→ Source records:

Lemma walk_keeps k leaf v : forall ps sub,
  doc_get k sub <> None -> doc_get k (walk ps leaf v sub) <> None.
Proof.
  induction ps as [|p ps IH]; intros sub H; simpl.
  - now apply setLeaf_keeps.
  - destruct (doc_get p sub) as [[ | b | f | i | s | l | ii]|];
      try (now apply IH); now apply doc_get_set_some.
Qed.

Lemma fold_keeps k pl : forall m,
  doc_get k m <> None -> doc_get k (fold_left addProperty pl m) <> None.
Proof.
  induction pl as [|p pl IH]; intros m H; simpl; [exact H|].
  apply IH. now apply walk_keeps.
Qed.

End FlagFacts.

(** X13: [plistToMap] never looks at the [Multiple] flag: the decoded
    document is the same whatever the flags of the properties are. *)
Theorem decode_ignores_multiple (pl : PropertyList) (b : bool) (id : Z) :
  plistToMap (List.map (setMultiple b) pl) id = plistToMap pl id.
Proof. unfold plistToMap, decodeProps. now rewrite fold_setMultiple. Qed.

(** X14: an array of one scalar and the scalar itself are encoded by the
    same property up to the [Multiple] flag, so they decode to the same
    document: the array comes back as the bare scalar. *)
Theorem single_element_array_is_scalar
    (prefix k : string) (x : Value) (m1 m2 : Doc) (id : Z) :
  scalar x = true ->
  List.map (setMultiple false) (mapToPlist prefix (m1 ++ (k, VArr [x]) :: m2))
  = List.map (setMultiple false) (mapToPlist prefix (m1 ++ (k, x) :: m2))
  /\ plistToMap (mapToPlist "" (m1 ++ (k, VArr [x]) :: m2)) id
     = plistToMap (mapToPlist "" (m1 ++ (k, x) :: m2)) id.
Proof.
  intros Hx.
  assert (E : forall p, List.map (setMultiple false) (mapToPlist p (m1 ++ (k, VArr [x]) :: m2))
                        = List.map (setMultiple false) (mapToPlist p (m1 ++ (k, x) :: m2))).
  { intros p. rewrite !mapToPlist_app, !mapToPlist_cons, !List.map_app.
    do 2 f_equal. destruct x; try discriminate; reflexivity. }
  split; [apply E | apply plistToMap_flags, E].
Qed.

Lemma single_element_array_is_scalar_witness :
  plistToMap (mapToPlist "" ([("name", VStr "A")] ++ ("tags", VArr [VStr "a"]) :: [])) 7
  = plistToMap (mapToPlist "" ([("name", VStr "A")] ++ ("tags", VStr "a") :: [])) 7.
Proof.
  exact (proj2 (single_element_array_is_scalar "" "tags" (VStr "a") [("name", VStr "A")] [] 7
                  eq_refl)).
Defined.

(** X15: decoding never removes a field: a top-level key present in the
    document decoded from a property list is present in the document
    decoded from any longer list. *)
Theorem decode_keeps_fields (pl1 pl2 : PropertyList) (id : Z) (k : string) :
  doc_get k (plistToMap pl1 id) <> None ->
  doc_get k (plistToMap (pl1 ++ pl2) id) <> None.
Proof.
  unfold plistToMap. rewrite decodeProps_app. intros H.
  destruct (String.eqb k idKey) eqn:E.
  - apply String.eqb_eq in E. subst k. now rewrite doc_get_set_same.
  - apply String.eqb_neq in E. rewrite doc_get_set_other in * by exact E.
    now apply fold_keeps.
Qed.

Lemma decode_keeps_fields_witness :
  doc_get "a" (plistToMap ([mkProperty "a" (VInt 1) false]
                           ++ [mkProperty "a.b" (VInt 2) false]) 7) <> None.
Proof.
  apply (decode_keeps_fields [mkProperty "a" (VInt 1) false]
           [mkProperty "a.b" (VInt 2) false] 7 "a").
  discriminate.
Defined.

(** X16: [mapToPlist] flattens every nested document: a property that is
    not flagged [Multiple] never holds a document or an array. *)
Theorem plain_properties_hold_scalars (prefix : string) (m : Doc) :
  Forall (fun p => Multiple p = false -> scalar (PValue p) = true) (mapToPlist prefix m).
Proof.
  assert (Entry : forall v pre k,
            Forall (fun p => Multiple p = false -> scalar (PValue p) = true)
                   (entryToPlist pre k v)).
  { induction v as [ | b | f | i | s | l _ | m0 IH] using Value_nested_ind;
      intros pre k; simpl; try (repeat constructor).
    - apply List.Forall_forall. intros p Hp.
      apply in_map_iff in Hp as (mv & <- & _). discriminate.
    - apply List.Forall_forall. intros p Hp.
      apply in_flat_map in Hp as ([k' v'] & Hkv & Hp).
      rewrite List.Forall_forall in IH.
      specialize (IH _ Hkv (pre +:+ k +:+ ".") k').
      rewrite List.Forall_forall in IH. now apply IH. }
  unfold mapToPlist. apply List.Forall_forall. intros p Hp.
  apply in_flat_map in Hp as ([k v] & _ & Hp).
  specialize (Entry v prefix k). rewrite List.Forall_forall in Entry. now apply Entry.
Qed.
(** What the table must satisfy for [apply] to go through, beyond the
    checks of the validation loop: a coefficient for every ordered pair of
    distinct channels, and a metadata dict for every channel. *)
Definition complete (sp : gmap (channel * channel) F) : Prop :=
  set_Forall (λ y, set_Forall (λ x, x ≠ y → (y, x) ∈ dom sp) (channel_set sp))
    (channel_set sp).

Definition has_metadata (sp : gmap (channel * channel) F) (e : Experiment) : Prop :=
  set_Forall (λ c, is_Some (metadata e !! c)) (channel_set sp).

(** [np.linalg.pinv] returns for the mixing matrix of the table. *)
Definition pinv_returns (sp : gmap (channel * channel) F) : Prop :=
  ∃ M, mixing_matrix sp (channels_of sp) = Ok M ∧ is_Some (np_pinv M).

Global Instance complete_dec sp : Decision (complete sp).
Proof. unfold complete. apply _. Defined.

Global Instance has_metadata_dec sp e : Decision (has_metadata sp e).
Proof. unfold has_metadata. apply _. Defined.

(** Every key has its mirror. *)
Definition mirrored (sp : gmap (channel * channel) F) : Prop :=
  set_Forall (λ k, (k.2, k.1) ∈ dom sp) (dom sp).

(** All coefficients between distinct channels are zero. *)
Definition zero_off_diagonal (sp : gmap (channel * channel) F) : Prop :=
  map_Forall (λ k v, k.1 ≠ k.2 → v = fzero) sp.


(** Every channel with a key (c, c) is also the source of a key to another
    channel: dropping the diagonal keys then leaves the channel set as it is. *)
Definition diagonal_covered (sp : gmap (channel * channel) F) : Prop :=
  set_Forall (λ k, k.1 = k.2 →
                set_Exists (λ k', k'.1 = k.1 ∧ k'.2 ≠ k.1) (dom sp)) (dom sp).

Global Instance diagonal_covered_dec sp : Decision (diagonal_covered sp).
Proof. unfold diagonal_covered. apply _. Defined.

(** The reading of the mixing matrix with source and target exchanged:
    the entry in the row of r and the column of c is [spillover[(c, r)]]. *)
Definition transposed_entries (sp : gmap (channel * channel) F) (chs : list channel)
    (M : list (list F)) : Prop :=
  ∀ i j r c, chs !! i = Some r → chs !! j = Some c → r ≠ c →
    entry M i j = sp !! (c, r).

(** The arithmetic is exact on [x]: multiplying by one and adding zero
    give [x] back, multiplying by zero gives zero. *)
Definition exact_on (x : F) : Prop :=
  fmul x fone = x ∧ fmul x fzero = fzero ∧ fadd fzero x = x ∧ fadd x fzero = x.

→ Your goal: Give back the data above exactly as it appears.

→ Solution for this problem:
Lemma walk_keeps k leaf v : forall ps sub,
  doc_get k sub <> None -> doc_get k (walk ps leaf v sub) <> None.
Proof.
  induction ps as [|p ps IH]; intros sub H; simpl.
  - now apply setLeaf_keeps.
  - destruct (doc_get p sub) as [[ | b | f | i | s | l | ii]|];
      try (now apply IH); now apply doc_get_set_some.
Qed.

Lemma fold_keeps k pl : forall m,
  doc_get k m <> None -> doc_get k (fold_left addProperty pl m) <> None.
Proof.
  induction pl as [|p pl IH]; intros m H; simpl; [exact H|].
  apply IH. now apply walk_keeps.
Qed.

End FlagFacts.

(** X13: [plistToMap] never looks at the [Multiple] flag: the decoded
    document is the same whatever the flags of the properties are. *)
Theorem decode_ignores_multiple (pl : PropertyList) (b : bool) (id : Z) :
  plistToMap (List.map (setMultiple b) pl) id = plistToMap pl id.
Proof. unfold plistToMap, decodeProps. now rewrite fold_setMultiple. Qed.

(** X14: an array of one scalar and the scalar itself are encoded by the
    same property up to the [Multiple] flag, so they decode to the same
    document: the array comes back as the bare scalar. *)
Theorem single_element_array_is_scalar
    (prefix k : string) (x : Value) (m1 m2 : Doc) (id : Z) :
  scalar x = true ->
  List.map (setMultiple false) (mapToPlist prefix (m1 ++ (k, VArr [x]) :: m2))
  = List.map (setMultiple false) (mapToPlist prefix (m1 ++ (k, x) :: m2))
  /\ plistToMap (mapToPlist "" (m1 ++ (k, VArr [x]) :: m2)) id
     = plistToMap (mapToPlist "" (m1 ++ (k, x) :: m2)) id.
Proof.
  intros Hx.
  assert (E : forall p, List.map (setMultiple false) (mapToPlist p (m1 ++ (k, VArr [x]) :: m2))
                        = List.map (setMultiple false) (mapToPlist p (m1 ++ (k, x) :: m2))).
  { intros p. rewrite !mapToPlist_app, !mapToPlist_cons, !List.map_app.
    do 2 f_equal. destruct x; try discriminate; reflexivity. }
  split; [apply E | apply plistToMap_flags, E].
Qed.

Lemma single_element_array_is_scalar_witness :
  plistToMap (mapToPlist "" ([("name", VStr "A")] ++ ("tags", VArr [VStr "a"]) :: [])) 7
  = plistToMap (mapToPlist "" ([("name", VStr "A")] ++ ("tags", VStr "a") :: [])) 7.
Proof.
  exact (proj2 (single_element_array_is_scalar "" "tags" (VStr "a") [("name", VStr "A")] [] 7
                  eq_refl)).
Defined.

(** X15: decoding never removes a field: a top-level key present in the
    document decoded from a property list is present in the document
    decoded from any longer list. *)
Theorem decode_keeps_fields (pl1 pl2 : PropertyList) (id : Z) (k : string) :
  doc_get k (plistToMap pl1 id) <> None ->
  doc_get k (plistToMap (pl1 ++ pl2) id) <> None.
Proof.
  unfold plistToMap. rewrite decodeProps_app. intros H.
  destruct (String.eqb k idKey) eqn:E.
  - apply String.eqb_eq in E. subst k. now rewrite doc_get_set_same.
  - apply String.eqb_neq in E. rewrite doc_get_set_other in * by exact E.
    now apply fold_keeps.
Qed.

Lemma decode_keeps_fields_witness :
  doc_get "a" (plistToMap ([mkProperty "a" (VInt 1) false]
                           ++ [mkProperty "a.b" (VInt 2) false]) 7) <> None.
Proof.
  apply (decode_keeps_fields [mkProperty "a" (VInt 1) false]
           [mkProperty "a.b" (VInt 2) false] 7 "a").
  discriminate.
Defined.

(** X16: [mapToPlist] flattens every nested document: a property that is
    not flagged [Multiple] never holds a document or an array. *)
Theorem plain_properties_hold_scalars (prefix : string) (m : Doc) :
  Forall (fun p => Multiple p = false -> scalar (PValue p) = true) (mapToPlist prefix m).
Proof.
  assert (Entry : forall v pre k,
            Forall (fun p => Multiple p = false -> scalar (PValue p) = true)
                   (entryToPlist pre k v)).
  { induction v as [ | b | f | i | s | l _ | m0 IH] using Value_nested_ind;
      intros pre k; simpl; try (repeat constructor).
    - apply List.Forall_forall. intros p Hp.
      apply in_map_iff in Hp as (mv & <- & _). discriminate.
    - apply List.Forall_forall. intros p Hp.
      apply in_flat_map in Hp as ([k' v'] & Hkv & Hp).
      rewrite List.Forall_forall in IH.
      specialize (IH _ Hkv (pre +:+ k +:+ ".") k').
      rewrite List.Forall_forall in IH. now apply IH. }
  unfold mapToPlist. apply List.Forall_forall. intros p Hp.
  apply in_flat_map in Hp as ([k v] & _ & Hp).
  specialize (Entry v prefix k). rewrite List.Forall_forall in Entry. now apply Entry.
Qed.
(** What the table must satisfy for [apply] to go through, beyond the
    checks of the validation loop: a coefficient for every ordered pair of
    distinct channels, and a metadata dict for every channel. *)
Definition complete (sp : gmap (channel * channel) F) : Prop :=
  set_Forall (λ y, set_Forall (λ x, x ≠ y → (y, x) ∈ dom sp) (channel_set sp))
    (channel_set sp).

Definition has_metadata (sp : gmap (channel * channel) F) (e : Experiment) : Prop :=
  set_Forall (λ c, is_Some (metadata e !! c)) (channel_set sp).

(** [np.linalg.pinv] returns for the mixing matrix of the table. *)
Definition pinv_returns (sp : gmap (channel * channel) F) : Prop :=
  ∃ M, mixing_matrix sp (channels_of sp) = Ok M ∧ is_Some (np_pinv M).

Global Instance complete_dec sp : Decision (complete sp).
Proof. unfold complete. apply _. Defined.

Global Instance has_metadata_dec sp e : Decision (has_metadata sp e).
Proof. unfold has_metadata. apply _. Defined.

(** Every key has its mirror. *)
Definition mirrored (sp : gmap (channel * channel) F) : Prop :=
  set_Forall (λ k, (k.2, k.1) ∈ dom sp) (dom sp).

(** All coefficients between distinct channels are zero. *)
Definition zero_off_diagonal (sp : gmap (channel * channel) F) : Prop :=
  map_Forall (λ k v, k.1 ≠ k.2 → v = fzero) sp.


(** Every channel with a key (c, c) is also the source of a key to another
    channel: dropping the diagonal keys then leaves the channel set as it is. *)
Definition diagonal_covered (sp : gmap (channel * channel) F) : Prop :=
  set_Forall (λ k, k.1 = k.2 →
                set_Exists (λ k', k'.1 = k.1 ∧ k'.2 ≠ k.1) (dom sp)) (dom sp).

Global Instance diagonal_covered_dec sp : Decision (diagonal_covered sp).
Proof. unfold diagonal_covered. apply _. Defined.

(** The reading of the mixing matrix with source and target exchanged:
    the entry in the row of r and the column of c is [spillover[(c, r)]]. *)
Definition transposed_entries (sp : gmap (channel * channel) F) (chs : list channel)
    (M : list (list F)) : Prop :=
  ∀ i j r c, chs !! i = Some r → chs !! j = Some c → r ≠ c →
    entry M i j = sp !! (c, r).

(** The arithmetic is exact on [x]: multiplying by one and adding zero
    give [x] back, multiplying by zero gives zero. *)
Definition exact_on (x : F) : Prop :=
  fmul x fone = x ∧ fmul x fzero = fzero ∧ fadd fzero x = x ∧ fadd x fzero = x.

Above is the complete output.